A method is presented which uses a unique opposite strand joining strategy during PCR of an original DNA to generate a product which, when sequenced with a single sequencing primer yields the sequence of both strands of the original DNA. The PCR primers include 1) a modified oligomer corresponding to the 5′ end of a first strand of the DNA to be amplified wherein said modified oligomer includes the reverse complementary sequence to a sequence within said first strand of DNA and a specific PCR priming sequence which will specifically hybridize to a portion of the DNA to be amplified and 2) a second oligomer corresponding to the 5′ end of the second strand of the DNA to be amplified and which contains the priming sequence for the second strand of the DNA and will specifically hybridize to a portion of the DNA to be amplified.
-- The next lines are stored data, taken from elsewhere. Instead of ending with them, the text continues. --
Inductive phase (d d' : ddb) : Prop := phase_intro f g :
  delegations d' = map f (delegations d) ->
  (forall x, x ∈ delegations d -> delegation_phase x (f x)) ->
  members d' = map g (members d) ->
  (forall m, m ∈ members d -> member_phase m (g m)) ->
  (forall m x, m ∈ members d -> live_member m = true -> live_member (g m) = false ->
     x ∈ delegations d' -> Delegation.id x = DelegationMember.delegation_id m ->
     Delegation.status x <> DelegationStatus.PENDING) ->
  (forall o, o ∈ outbox d' -> exists o', o' ∈ outbox d /\ OutboxRow.delegation_id o' = OutboxRow.delegation_id o) ->
  phase d d'.

(** * Lemmas: phases *)

Lemma delegation_phase_refl x : delegation_phase x x.
Proof. by split_and!. Qed.

Lemma member_phase_refl m : member_phase m m.
Proof. by split_and!. Qed.

#[export] Hint Resolve delegation_phase_refl member_phase_refl : agent.

Lemma phase_of_outbox d d' :
  delegations d' = delegations d -> members d' = members d ->
  (forall o, o ∈ outbox d' -> exists o', o' ∈ outbox d /\ OutboxRow.delegation_id o' = OutboxRow.delegation_id o) ->
  phase d d'.
Proof.
  intros Hd Hm Ho. apply (phase_intro _ _ id id); rewrite ?map_id; auto with agent.
  intros m x _ Hl Hdead. simpl in Hdead. congruence.
Qed.

Lemma phase_refl d : phase d d.
Proof. apply phase_of_outbox; eauto. Qed.

Lemma phase_trans d1 d2 d3 : phase d1 d2 -> phase d2 d3 -> phase d1 d3.
Proof.
  intros [f1 g1 Hd1 Hf1 Hm1 Hg1 Hl1 Ho1] [f2 g2 Hd2 Hf2 Hm2 Hg2 Hl2 Ho2].
  assert (forall x, x ∈ delegations d1 -> f1 x ∈ delegations d2) as Hin
    by (intros x Hx; rewrite Hd1; by apply list_elem_of_fmap_2).
  assert (forall m, m ∈ members d1 -> g1 m ∈ members d2) as Hinm
    by (intros m Hm; rewrite Hm1; by apply list_elem_of_fmap_2).
  apply (phase_intro _ _ (fun x => f2 (f1 x)) (fun m => g2 (g1 m))).
  - by rewrite Hd2, Hd1, List.map_map.
  - intros x Hx. destruct (Hf1 x Hx) as (? & ? & ?), (Hf2 _ (Hin x Hx)) as (? & ? & ?).
    split_and!; [congruence|auto|auto].
  - by rewrite Hm2, Hm1, List.map_map.
  - intros m Hm. destruct (Hg1 m Hm) as (? & ? & ? & ?), (Hg2 _ (Hinm m Hm)) as (? & ? & ? & ?).
    split_and!; [congruence|congruence|auto|auto].
  - intros m x Hm Hlive Hdead Hx Hid. destruct (live_member (g1 m)) eqn:E.
    + apply (Hl2 (g1 m)); auto. destruct (Hg1 m Hm) as (Hp & _). unfold place in Hp. congruence.
    + rewrite Hd2 in Hx. apply list_elem_of_fmap in Hx as (y & -> & Hy).
      destruct (Hf2 y Hy) as (Hidy & Hpend & _). intros Hp. apply Hpend in Hp.
      apply (Hl1 m y); [done..|congruence|done].
  - intros o Ho. destruct (Ho2 o Ho) as (o2 & Hin2 & Heq2). destruct (Ho1 o2 Hin2) as (o1 & ? & ?).
    exists o1. split; [done|congruence].
Qed.

Lemma phase_foldl {A} (f : ddb -> A -> ddb) (inv : ddb -> Prop) l d :
  (forall d x, inv d -> x ∈ l -> phase d (f d x) /\ inv (f d x)) -> inv d ->
  phase d (foldl f d l) /\ inv (foldl f d l).
Proof.
  revert d. induction l as [|x l IH]; intros d H Hd; simpl; [by split; [apply phase_refl|]|].
  destruct (H d x Hd) as [H1 H2]; [by left|]. destruct (IH (f d x)) as [H3 H4]; [|done|].
  - intros d' y Hd' Hy. apply H; [done|by right].
  - split; [by eapply phase_trans|done].
Qed.

Lemma phase_core d d' : phase d d' -> ddb_ok d' -> core d -> core d'.
Proof.
  intros [f g Hd Hf Hm Hg Hl Ho] Hok [_ Hmem Hpend Hact]. split; [done|..].
  - intros x' Hx' Ha. rewrite Hd in Hx'. apply list_elem_of_fmap in Hx' as (x & -> & Hx).
    destruct (Hf x Hx) as (Hid & _ & Ht). destruct (Hmem x Hx) as (m & Hin & Hdid).
    { unfold active in *. apply negb_true_iff in Ha. apply negb_true_iff, not_true_iff_false. intros Hx1.
      by rewrite (Ht Hx1) in Ha. }
    exists (g m). rewrite Hm. split; [by apply list_elem_of_fmap_2|].
    destruct (Hg m Hin) as (Hp & _). unfold place in Hp. congruence.
  - intros x' Hx'. pose proof Hx' as Hx. rewrite Hd in Hx. apply list_elem_of_fmap in Hx as (x & Heq & Hx).
    destruct (Hf x Hx) as (Hid & Hp & _). intros Hs. rewrite Heq in Hs.
    destruct (Hpend x Hx (Hp Hs)) as [(m & Hin & Hdid & Hlive) Hout]. rewrite Heq, Hid. split.
    + exists (g m). rewrite Hm. destruct (Hg m Hin) as (Hpl & _). unfold place in Hpl.
      split; [by apply list_elem_of_fmap_2|]. split; [congruence|].
      destruct (live_member (g m)) eqn:E; [done|]. destruct (Hl m x' Hin Hlive E Hx'); congruence.
    + intros o Hin'. destruct (Ho o Hin') as (o' & Hin'' & <-). by apply Hout.
  - rewrite Hd. etrans; [|exact Hact]. clear -Hf. induction (delegations d) as [|x l IH]; [done|]. simpl.
    destruct (Hf x) as (_ & _ & Ht); [by left|]. specialize (IH ltac:(intros; apply Hf; by right)).
    assert (active (f x) = true -> active x = true) as Ha.
    { unfold active. rewrite !negb_true_iff, <- !not_true_iff_false. tauto. }
    destruct (active (f x)); [rewrite Ha by done|destruct (active x)]; simpl; lia.
Qed.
During PCR an intermediate product is formed where one end of one strand loops around to hybridize to its complement on the same strand. This results in a hairpin structure which elongates using its own strand as a template to form a double sized product that contains the sequence of both original strands. Upon denaturation this yields single strands with the single strands having the sequence of both of the original strands included in tandem. Sequencing these single strands using a single primer, e.g., a primer complementary to the second oligomer, yields the sequences of both strands of the DNA of interest.